Stored data entries:
((
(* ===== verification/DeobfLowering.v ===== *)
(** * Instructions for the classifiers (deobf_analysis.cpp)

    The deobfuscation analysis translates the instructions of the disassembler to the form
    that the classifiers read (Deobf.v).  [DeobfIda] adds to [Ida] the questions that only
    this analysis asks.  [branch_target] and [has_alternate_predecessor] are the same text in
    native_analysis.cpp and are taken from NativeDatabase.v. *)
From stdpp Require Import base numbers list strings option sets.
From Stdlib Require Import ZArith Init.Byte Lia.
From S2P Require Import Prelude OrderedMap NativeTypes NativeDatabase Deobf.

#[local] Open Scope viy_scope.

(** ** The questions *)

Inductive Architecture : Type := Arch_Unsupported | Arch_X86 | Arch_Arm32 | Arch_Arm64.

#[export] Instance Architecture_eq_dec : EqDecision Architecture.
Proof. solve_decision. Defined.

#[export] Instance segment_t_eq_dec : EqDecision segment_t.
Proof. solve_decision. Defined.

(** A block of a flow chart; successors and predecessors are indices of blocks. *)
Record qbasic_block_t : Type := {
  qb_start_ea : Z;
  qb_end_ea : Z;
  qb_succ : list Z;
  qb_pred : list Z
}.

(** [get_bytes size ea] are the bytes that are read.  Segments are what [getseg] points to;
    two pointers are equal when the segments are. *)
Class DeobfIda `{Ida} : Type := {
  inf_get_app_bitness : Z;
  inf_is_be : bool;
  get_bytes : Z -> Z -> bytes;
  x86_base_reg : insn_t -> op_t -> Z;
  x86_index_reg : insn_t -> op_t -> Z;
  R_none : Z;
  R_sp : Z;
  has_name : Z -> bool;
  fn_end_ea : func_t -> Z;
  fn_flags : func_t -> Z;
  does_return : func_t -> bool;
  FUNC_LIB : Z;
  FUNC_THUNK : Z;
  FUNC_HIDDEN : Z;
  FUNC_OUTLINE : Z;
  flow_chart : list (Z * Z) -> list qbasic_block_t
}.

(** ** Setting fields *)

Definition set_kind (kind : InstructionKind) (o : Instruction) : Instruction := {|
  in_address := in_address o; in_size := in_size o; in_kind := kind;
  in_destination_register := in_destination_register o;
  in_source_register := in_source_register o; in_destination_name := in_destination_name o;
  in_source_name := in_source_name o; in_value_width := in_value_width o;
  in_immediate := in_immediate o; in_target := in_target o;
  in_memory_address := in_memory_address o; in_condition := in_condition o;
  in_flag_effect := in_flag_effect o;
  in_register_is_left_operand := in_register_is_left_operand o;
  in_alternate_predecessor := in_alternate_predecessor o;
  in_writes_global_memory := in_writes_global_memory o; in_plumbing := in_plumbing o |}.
))
EXERCISE GOAL: Set down, exactly as they stand above, the lines starting with the line with "two pointers are" and going on through the line with "in_address := in_address", and no others.

COMPLETED TASK:
    two pointers are equal when the segments are. *)
Class DeobfIda `{Ida} : Type := {
  inf_get_app_bitness : Z;
  inf_is_be : bool;
  get_bytes : Z -> Z -> bytes;
  x86_base_reg : insn_t -> op_t -> Z;
  x86_index_reg : insn_t -> op_t -> Z;
  R_none : Z;
  R_sp : Z;
  has_name : Z -> bool;
  fn_end_ea : func_t -> Z;
  fn_flags : func_t -> Z;
  does_return : func_t -> bool;
  FUNC_LIB : Z;
  FUNC_THUNK : Z;
  FUNC_HIDDEN : Z;
  FUNC_OUTLINE : Z;
  flow_chart : list (Z * Z) -> list qbasic_block_t
}.

(** ** Setting fields *)

Definition set_kind (kind : InstructionKind) (o : Instruction) : Instruction := {|
  in_address := in_address o; in_size := in_size o; in_kind := kind;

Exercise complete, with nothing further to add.